The book was a best seller. The movie was a blockbuster hit. It was science fiction made plausible with the suggestion that dinosaur DNA trapped in the bodies of prehistoric mosquitoes preserved in amber might allow modern science to resurrect the towering creatures that once roamed and ruled the world. It was a mind-bending idea.
The movie adaptation in 1993 was a cinematic milestone with its breakthrough computer-generated visuals. It is, to this day, a timelessly enjoyable film. For many reasons, critics wondered if it could ever be topped.

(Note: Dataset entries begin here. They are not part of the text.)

(* ===== verification/X86Emit.v ===== *)
(** * What emitted code does (x86_64.hpp)

    The code between [a0] and an address [a] is described by what the processor has
    done when it arrives at [a] from a start state ([reaches]).  [ok] is a triple for
    the writer: with enough room it returns, and then its state satisfies the
    postcondition. *)
From S2P Require Import Prelude Allocator LinearMemory Types Fixtures InstanceProofs X86 X86Machine X86Encoding X86Frame.
Import X86.

(** ** Bytes in memory *)
Definition agrees (m m' : gmap Z Z) (lo hi : Z) : Prop := forall a, lo <= a < hi -> m !! a = m' !! a.
Lemma agrees_trans m m' m'' lo hi : agrees m m' lo hi -> agrees m' m'' lo hi -> agrees m m'' lo hi.
Proof. intros H H' a Ha. by rewrite H, H'. Qed.
Lemma agrees_sym m m' lo hi : agrees m m' lo hi -> agrees m' m lo hi.
Proof. intros H a Ha. by rewrite H. Qed.
Lemma agrees_sub m m' lo hi hi' : agrees m m' lo hi -> hi' <= hi -> agrees m m' lo hi'.
Proof. intros H Hh a Ha. apply H. lia. Qed.

Lemma load_bytes_agrees n a m m' lo hi :
  agrees m m' lo hi -> lo <= a -> a + Z.of_nat n <= hi -> load_bytes n a m = load_bytes n a m'.
Proof.
  intros H. revert a. induction n as [|n IH]; intros a H1 H2; [done|].
  rewrite !load_bytes_S. unfold WasmAlloc.byte_at. rewrite (H a) by lia. f_equal. apply IH; lia.
Qed.
Lemma load_bytes_app n k a m :
  load_bytes (n + k) a m = load_bytes n a m ++ load_bytes k (a + Z.of_nat n) m.
Proof.
  revert a. induction n as [|n IH]; intros a; [simpl; f_equal; lia|].
  simpl (S n + k)%nat. rewrite !load_bytes_S, IH. simpl. do 3 f_equal. lia.
Qed.
Lemma put_store a l m : put a l m = store_bytes a (wrap 8 <$> l) m.
Proof. revert a m. induction l as [|b l IH]; intros a m; [done|]. apply IH. Qed.

Lemma load_put l a m : bytes_ok l -> load_bytes (length l) a (put a l m) = l.
Proof. intros H. rewrite put_store, H. apply load_store_same. Qed.
Lemma put_agrees l a m lo : agrees (put a l m) m lo a.
Proof.
  revert a m. induction l as [|b l IH]; intros a m x Hx; [done|]. simpl.
  rewrite (IH (a + 1) _ x) by lia. apply lookup_insert_ne. lia.
Qed.

(** ** Instructions *)
Definition decodes (bs : list Z) (i : Machine.instr) : Prop :=
  (0 < length bs <= 15)%nat /\ forall rest, Machine.decode (bs ++ rest) = Some (i, rest).
Definition is_jump (i : Machine.instr) : bool :=
  match i with Machine.Jcc _ _ | Machine.Jmp _ => true | _ => false end.

Lemma exec_rip i m m' : is_jump i = false -> Machine.exec i m = Some m' -> Machine.rip m' = Machine.rip m.
Proof.
  intros Hj. destruct i; try done; simpl; intros E; simplify_option_eq; try done.
  - by destruct dst.
  - by destruct op, dst.
  - by destruct op, dst.
  - by destruct dst.
  - by destruct dst.
  - by destruct dst.
  - by destruct src; simplify_eq.
Qed.

Lemma step_decodes bm m bs i :
  decodes bs i -> load_bytes (length bs) (Machine.rip m) bm = bs ->
  Machine.step bm m = Machine.exec i (Machine.set_rip (Machine.rip m + Z.of_nat (length bs)) m).
Proof.
  intros [Hl Hd] Hb. unfold Machine.step, Machine.fetch.
  replace 15%nat with (length bs + (15 - length bs))%nat by lia.
  rewrite load_bytes_app, Hb. rewrite Hd. simpl.
  rewrite length_app. do 2 f_equal. lia.
Qed.

Lemma steps_app bm n k m m' : Machine.steps bm n m = Some m' -> Machine.steps bm (n + k) m = Machine.steps bm k m'.
Proof.
  revert m. induction n as [|n IH]; intros m; simpl; [by intros [= ->]|].
  destruct (Machine.step bm m) as [m1|]; [|done]. simpl. apply IH.
Qed.

(** ** Arriving at an address *)
Section Reach.
Variables (a0 : Z) (m0 : Machine.t).

Definition reaches (bs : gmap Z Z) (a : Z) (P : Machine.t -> Prop) : Prop :=
  a0 <= a /\ forall bm, agrees bm bs a0 a ->
    exists n m, Machine.steps bm n m0 = Some m /\ Machine.rip m = a /\ P m.

Lemma reaches_mono bs a (P Q : Machine.t -> Prop) : (forall m, P m -> Q m) -> reaches bs a P -> reaches bs a Q.
Proof. intros H [Ha HP]. split; [done|]. intros bm Hb. destruct (HP bm Hb) as (n & m & ? & ? & ?). by exists n, m; eauto. Qed.
Lemma reaches_agrees bs bs' a P : agrees bs' bs a0 a -> reaches bs a P -> reaches bs' a P.
Proof.
  intros H [Ha HP]. split; [done|]. intros bm Hb. apply HP. by eapply agrees_trans.
Qed.
Lemma reaches_step bs a l i (P Q : Machine.t -> Prop) :
  reaches bs a P -> decodes l i -> is_jump i = false -> load_bytes (length l) a bs = l ->
  (forall m, P m -> exists m', Machine.exec i (Machine.set_rip (a + Z.of_nat (length l)) m) = Some m' /\ Q m') ->
  reaches bs (a + Z.of_nat (length l)) Q.
Proof.
  intros [Ha HP] Hd Hj Hl HQ. split; [lia|]. intros bm Hb.
  destruct (HP bm) as (n & m & Hn & Hr & Hm); [eapply agrees_sub; [done|lia]|].
  destruct (HQ m Hm) as (m' & E & Hm').
  exists (n + 1)%nat, m'. split; [|split; [|done]].
  - rewrite (steps_app _ _ _ _ _ Hn). simpl.
    rewrite (step_decodes bm m l i), Hr, E; [done|done|].
    rewrite Hr. rewrite <- Hl. rewrite Hl at 1. eapply load_bytes_agrees; [done|lia|lia].
  - by rewrite (exec_rip _ _ _ Hj E).
Qed.
End Reach.

(** ** Triples *)

(** Only the code, its end and the record of the last instructions differ. *)
Definition same_frame (s s' : t) : Prop :=
  s' = set_recent (recent_ops0 s') (recent_ops1 s') (set_code (code s') (set_bytes (bytes s') s)).

Lemma same_code_refl s : same_frame s s.
Proof. by destruct s. Qed.
Lemma same_frame_trans s s' s'' : same_frame s s' -> same_frame s' s'' -> same_frame s s''.
Proof. unfold same_frame. intros H1 ->. rewrite H1. by destruct s, s', s''. Qed.
Lemma same_frame_ends s s' : same_frame s s' -> _code_start s' = _code_start s /\ _code_end s' = _code_end s.
Proof. by intros ->. Qed.

(** With [n] bytes of room [k] returns; when it returns it has used at most [n] bytes. *)
Definition ok {A} (n : Z) (k : M t A) (Q : A -> t -> Prop) (s : t) : Prop :=
  (code s + n <= _code_end s -> exists a s', k s = (Ret a, s')) /\
  (forall a s', k s = (Ret a, s') -> code s' <= code s + n /\ same_frame s s' /\ Q a s').

Lemma code_ret {A} (a : A) (Q : A -> t -> Prop) s : Q a s -> ok 0 (mret a) Q s.
Proof.
  intros H. split; [by eexists _, _|]. intros a' s' [= <- <-].
  split; [lia|]. split; [apply same_code_refl|done].
Qed.
Lemma code_bind {A B} n1 n2 (k : M t A) (f : A -> M t B) (Q : B -> t -> Prop) s :
  0 <= n2 -> ok n1 k (fun a s' => ok n2 (f a) Q s') s -> ok (n1 + n2) (a ← k; f a) Q s.
Proof.
  intros Hn [H1 H2]. split.
  - intros Hr. destruct H1 as (a & s1 & E); [lia|]. destruct (H2 a s1 E) as (Hc & Hs & [H3 _]).
    destruct (same_frame_ends _ _ Hs) as [_ He]. destruct H3 as (b & s2 & E2); [lia|].
    exists b, s2. unfold mbind, M_bind. by rewrite E.
  - intros b s2. unfold mbind, M_bind. destruct (k s) as [[a|e|w] s1] eqn:E; try done.
    intros E2. destruct (H2 a s1 eq_refl) as (Hc & Hs & [_ H4]). destruct (H4 b s2 E2) as (? & ? & ?).
    split; [lia|]. split; [by eapply same_frame_trans|done].
Qed.
Lemma code_mono {A} n n' (k : M t A) (Q Q' : A -> t -> Prop) s :
  ok n k Q s -> n <= n' -> (forall a s', Q a s' -> Q' a s') -> ok n' k Q' s.
Proof.
  intros [H1 H2] Hn HQ. split; [intros; apply H1; lia|]. intros a s' E.
  destruct (H2 a s' E) as (? & ? & ?). split; [lia|]. split; [done|by apply HQ].
Qed.
Lemma ok_more {A} n n' (k : M t A) Q s : ok n k Q s -> n <= n' -> ok n' k Q s.
Proof. intros. by eapply code_mono. Qed.
Lemma code_gets {A} (f : t -> A) (Q : A -> t -> Prop) s : Q (f s) s -> ok 0 (gets f) Q s.
Proof.
  intros H. split; [by eexists _, _|]. intros a' s' [= <- <-].
  split; [lia|]. split; [apply same_code_refl|done].
Qed.
Lemma ok_eq {A} n (k k' : M t A) Q s : k s = k' s -> ok n k' Q s -> ok n k Q s.
Proof. unfold ok. by intros ->. Qed.

Lemma ok_frame {A} n (k : M t A) Q s : ok n k Q s -> ok n k (fun a s' => same_frame s s' /\ Q a s') s.
Proof. intros [H1 H2]. split; [done|]. intros a s' E. by destruct (H2 a s' E) as (? & ? & ?). Qed.
Lemma ok_bound {A} n (k : M t A) (Q : A -> t -> Prop) s : ok n k Q s -> ok n k (fun a s' => code s' <= code s + n /\ Q a s') s.
Proof. intros [H1 H2]. split; [done|]. intros a s' E. destruct (H2 a s' E) as (? & ? & ?). by split_and!. Qed.

Lemma ok_writes k bs s :
  writes k bs -> _code_start s <= code s -> ok (Z.of_nat (length bs)) k (fun _ s' => s' = append bs s) s.
Proof.
  intros [_ Hw] Hs. destruct (Hw s) as [H1 H2]. split.
  - intros Hr. exists tt, (append bs s). apply H1. by right.
  - intros [] s' E. apply H2 in E as ->. split; [unfold append; simpl; lia|]. split; [by destruct s|done].
Qed.
Lemma emit_bytes_app l1 l2 s : emit_bytes (l1 ++ l2) s = (emit_bytes l1;; emit_bytes l2) s.
Proof.
  revert s. induction l1 as [|b l1 IH]; intros s; [done|].
  change ((b :: l1) ++ l2) with (b :: l1 ++ l2).
  unfold emit_bytes; fold emit_bytes. unfold mbind, M_bind in *.
  destruct (emit_byte b s) as [[[]|e|w] s']; [|done|done]. apply IH.
Qed.

(** ** Encodings by computation *)
#[global] Arguments emit_byte : simpl never.
#[global] Arguments emit_operand32 : simpl never.
#[global] Arguments emit_operand64 : simpl never.

Ltac writes_tac :=
  repeat lazymatch goal with
    | |- writes (emit_bytes _) _ => apply writes_bytes
    | |- writes (emit_operand32 _) _ => apply writes_operand32
    | |- writes (emit_operand64 _) _ => apply writes_operand64
    | |- writes (emit_byte _) _ => apply writes_byte
    | |- writes (mret tt) _ => apply writes_nil
    | |- writes (mbind _ _) _ => eapply writes_seq
    | |- writes (emit_REX_prefix ?W ?R ?X ?B) _ =>
        let c := eval vm_compute in (W || R || X || B) in
        change (emit_REX_prefix W R X B) with
          (if c then emit_bytes [Z.lor (Z.lor (Z.lor (Z.lor 0x40 (Z.shiftl (b2z W) 3)) (Z.shiftl (b2z R) 2)) (Z.shiftl (b2z X) 1)) (b2z B)]
           else mret tt); cbv iota
    | |- writes ?k _ => let k' := eval cbn in k in progress change k with k'
    end.
Ltac decodes_tac := split; [cbv; lia|intros rest; reflexivity].

(** Decoding behind a fixed prefix of an instruction with an immediate or an operand in memory *)
Ltac take_imm :=
  lazymatch goal with
  | |- context [le_encode ?n ?x ++ ?rest] =>
      pose proof (take_disp_sext n x rest) as Htake; set (tail := le_encode n x ++ rest) in *;
      clearbody tail; lazy -[Machine.take_disp sext]; rewrite Htake; reflexivity
  end.

(** Registers below 8, 32 and 64 bits wide *)
Definition reg (w r : Z) : operand := if w =? 64 then G64 r else G32 r.
Definition width_ok (w : Z) : Prop := w = 32 \/ w = 64.

Lemma writes_mov_imm w r x : width_ok w -> scratch r ->
  exists bs, writes (emit_mov_imm x (reg w r)) bs /\ (length bs <= 10)%nat /\ decodes bs (Machine.MovImm w r (sext w x)).
Proof.
  intros [-> | ->] [-> |[-> | ->]]; (eexists; split; [unfold reg; cbn [Z.eqb Pos.eqb]; writes_tac|split; [simpl; rewrite ?length_le_encode; simpl; lia|]]).
  all: split; [simpl; rewrite ?length_le_encode; simpl; lia|].
  all: intros rest; rewrite <- !app_assoc; take_imm.
Qed.

(** ** Operands *)
(** C13. Where there is room, the assembler's encoding of an operand and a register field (ModRM,
    SIB and displacement bytes, with the extension bits of the prefix) is at most six
    bytes, is appended to the code, and is read by the processor as that register and that
    operand, whatever follows.  This holds of every register, of every base with a
    displacement but %r12, and of %r13 only with a displacement that is not 0; and of every
    sum of two registers that the assembler does not refuse, again but %r13 as a base
    without a displacement. *)
Theorem operand_roundtrip o reg s :
  0 <= reg < 16 -> encodable o -> _code_start s <= code s -> code s + 6 <= _code_end s ->
  exists bs, emit_modrm_sib_disp o reg s = (Ret tt, append bs s) /\ (length bs <= 6)%nat /\
    load_bytes (length bs) (code s) (bytes (append bs s)) = bs /\
    forall rest, Machine.decode_modrm (b2z (bit3 reg)) (b2z (ext_X o)) (b2z (ext_B o)) (bs ++ rest) = Some (reg, meaning o, rest).
Proof.
  intros Hreg Ho Hs Hr. destruct (emit_modrm_reads o reg Hreg Ho) as (bs & [Hb Hw] & Hl & Hd).
  exists bs. split; [apply (Hw s); right; lia|]. split; [done|]. split; [|exact Hd].
  simpl. by apply load_put.
Qed.

Definition example_assembler : t :=
  Make example_module arena_example ∅ 1000 add_type [24; 16] [LocalGroup 1 (-8) 8] 1000 5000 1000 []
    0 0 0 0 0 1 0 0 no_recent no_recent.
Lemma operand_roundtrip_witness :
  exists bs, emit_modrm_sib_disp (Disp 5 (-8)) 1 example_assembler = (Ret tt, append bs example_assembler) /\
    Machine.decode_modrm 0 0 0 (bs ++ [0x90]) = Some (1, Machine.RMem 5 None (-8), [0x90]).
Proof.
  destruct (operand_roundtrip (Disp 5 (-8)) 1 example_assembler) as (bs & E & _ & _ & Hd).
  - lia.
  - split_and!; [lia|lia|lia|done..].
  - simpl. lia.
  - simpl. lia.
  - exists bs. split; [exact E|exact (Hd [0x90])].
Defined.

That didn’t stop Hollywood from trying.
‘Lost World: Jurassic Park was released in 1997 followed by “Jurassic Park III” in 2001. The franchise was rebranded Jurassic World with all new characters in 2015. Two sequels followed: “Jurassic World: Fallen Kingdom” in 2018 and “Jurassic World: Dominion” in 2022.
The latest installment is “Jurassic World: Rebirth,” directed by Gareth Edwards. It stars Scarlett Johansson as Zora Bennett, a female mercenary hired to carry out impossible missions around the globe. In this case, she is offered a sizeable paycheck to take a corporate entrepreneur (Jonathan Bailey) and a dinosaur expert (Rupert Friend) to a remote, sanctioned island where they must extract dinosaur blood from three different, monstrously mutated specimens. It’s a mission that spans land, sea and air.

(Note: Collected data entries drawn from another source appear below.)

(** The body of the loop of [tool_executor_node] for one tool call. *)
Definition dispatch (g : Globals) (tool_call : ToolCall) : M BaseMessage :=
  let name := tc_name tool_call in
  let args := tc_args tool_call in
  let id := tc_id tool_call in
  if String.eqb name "task_tool" then
    let task_description := default (ArgStr "") (args !! "task_description") in
    let subagent_state :=
      {| sub_messages := []; sub_task := task_description; sub_result := "" |} in
    let* final_state := subagent_graph_ainvoke g subagent_state in
    ret (ToolMessage (sub_result final_state) id (Some name)
           (Some (PDict [("subgraph_state", state_obj final_state)])))
  else if String.eqb name "get_weather" then
    let location := default (ArgStr "unknown") (args !! "location") in
    let unit := default (ArgStr "celsius") (args !! "unit") in
    try_except
      (let* weather_result := get_weather_invoke g location unit in
       ret (ToolMessage weather_result id (Some name) None))
      (fun e =>
         let error_message :=
           "Error fetching weather for " +:+ arg_str location +:+ ": "
           +:+ exn_str e in
         ret (ToolMessage error_message id (Some name) None))
  else if String.eqb name "search_products" then
    let query := default (ArgStr "") (args !! "query") in
    try_except
      (let* search_products_result := search_products_invoke g query in
       ret (ToolMessage search_products_result id (Some name) None))
      (fun e =>
         let error_message :=
           "Error searching products for " +:+ arg_str query +:+ ": "
           +:+ exn_str e in
         ret (ToolMessage error_message id (Some name) None))
  else if String.eqb name "display_graph" then
    let plot_type := default (ArgStr "bar") (args !! "plot_type") in
    try_except
      (let* graph_result := display_graph_invoke g plot_type in
       ret (ToolMessage graph_result id (Some name) None))
      (fun e =>
         let error_message :=
           "Error displaying graph with plot_type " +:+ arg_str plot_type +:+ ": "
           +:+ exn_str e in
         ret (ToolMessage error_message id (Some name) None))
  else
    ret (ToolMessage ("Executed tool " +:+ name) id (Some name) None).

The real monsters in movies like this are the greedy corporations who will stop at nothing to profit from whatever can be sampled or learned from non-human creatures, despite the risks involved. It was the same plot element underlying the original “Alien” movie (1979).

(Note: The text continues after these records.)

Definition with_sessions (v : list ChatSession) (w : World) : World :=
  {| localStorage := localStorage w; messages := messages w; input := input w;
     sessionId := sessionId w; isLoading := isLoading w; sessions := v;
     activeId := activeId w; showConfirm := showConfirm w; deleting := deleting w;
     externalReload := externalReload w; showSuggestions := showSuggestions w;
     log := log w |}.

Definition with_activeId (v : option Z) (w : World) : World :=
  {| localStorage := localStorage w; messages := messages w; input := input w;
     sessionId := sessionId w; isLoading := isLoading w; sessions := sessions w;
     activeId := v; showConfirm := showConfirm w; deleting := deleting w;
     externalReload := externalReload w; showSuggestions := showSuggestions w;
     log := log w |}.

Definition with_showConfirm (v : bool) (w : World) : World :=
  {| localStorage := localStorage w; messages := messages w; input := input w;
     sessionId := sessionId w; isLoading := isLoading w; sessions := sessions w;
     activeId := activeId w; showConfirm := v; deleting := deleting w;
     externalReload := externalReload w; showSuggestions := showSuggestions w;
     log := log w |}.

Definition with_deleting (v : bool) (w : World) : World :=
  {| localStorage := localStorage w; messages := messages w; input := input w;
     sessionId := sessionId w; isLoading := isLoading w; sessions := sessions w;
     activeId := activeId w; showConfirm := showConfirm w; deleting := v;
     externalReload := externalReload w; showSuggestions := showSuggestions w;
     log := log w |}.

Definition with_externalReload (f : nat → nat) (w : World) : World :=
  {| localStorage := localStorage w; messages := messages w; input := input w;
     sessionId := sessionId w; isLoading := isLoading w; sessions := sessions w;
     activeId := activeId w; showConfirm := showConfirm w; deleting := deleting w;
     externalReload := f (externalReload w); showSuggestions := showSuggestions w;
     log := log w |}.

Definition with_showSuggestions (v : bool) (w : World) : World :=
  {| localStorage := localStorage w; messages := messages w; input := input w;
     sessionId := sessionId w; isLoading := isLoading w; sessions := sessions w;
     activeId := activeId w; showConfirm := showConfirm w; deleting := deleting w;
     externalReload := externalReload w; showSuggestions := v;
     log := log w |}.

It’s a dangerous operation with a small group of highly trained experts. You know that some of them aren’t going to make it. Gruesome deaths are part of the franchise’s formula.
Along the way, the team rescues a father (Manuel Garcia-Rulfo), his two daughters and a slacker boyfriend who become stranded when their sailing vessel is attacked by a gigantic sea monster. They go along for the ride, not knowing what’s in store.
For the most part, “Jurassic World: Rebirth” is a technical marvel with big screen, summer movie special effects. Interestingly, it is a little uneven at times (possibly the result of budgetary concerns or production deadlines, one can only guess).
The action is big and splashy and is best seen in theaters with large screens and seats equipped with D-Box vibrating seats. It’s worth the extra bucks.
The problem with “Jurassic World: Rebirth” is the preposterousness. Not long after arriving on the forbidden island, the crew loses their boat and their weapons (not that conventional weapons would do them much good against their prehistoric, scientifically modified predators).
At one point, they make their way to a secret abandoned research center, deep in the jungle, where this new breed of dinosaurs was created 17 years earlier. As is often the case in movies like this, the generators still work, and the entire facility creepily comes to life with lights and recorded music on loudspeakers each night. Flashlights work. Vehicles still start. It’s all very convenient. Despite the silliness.
Also silly and ridiculous, is the cute baby dinosaur that the youngest daughter befriends on her family’s trek through the jungle. We’ve seen how small, innocent-looking lizards are capable of ripping your throat out in the first “Jurassic Park” installment.
It’s clear that the target audience for “Jurassic Park: Rebirth” is a younger crowd. Older audiences can enjoy it too, for the effects and action sequences, but much of the adult violence and gore has been reeled in here.
The original “Jurassic Park” has been a hard act to follow, as they say in showbusiness. The sequels have incorporated increasingly sophisticated visual effects over the years but have failed to top the showstopping originality and power of Spielberg’s film. The same could be said of the attempts to follow “Jaws” or “Indiana Jones.” The originals became the enduring classics.
The jury is out as to whether “Jurassic Park: Rebirth” will crush the competition at the summer box office or whether the new, upcoming “Superman” movie will soar into the clouds of box-office success. We’ll have to let them slug it out.
“Jurassic World: Rebirth” is rated PG-13.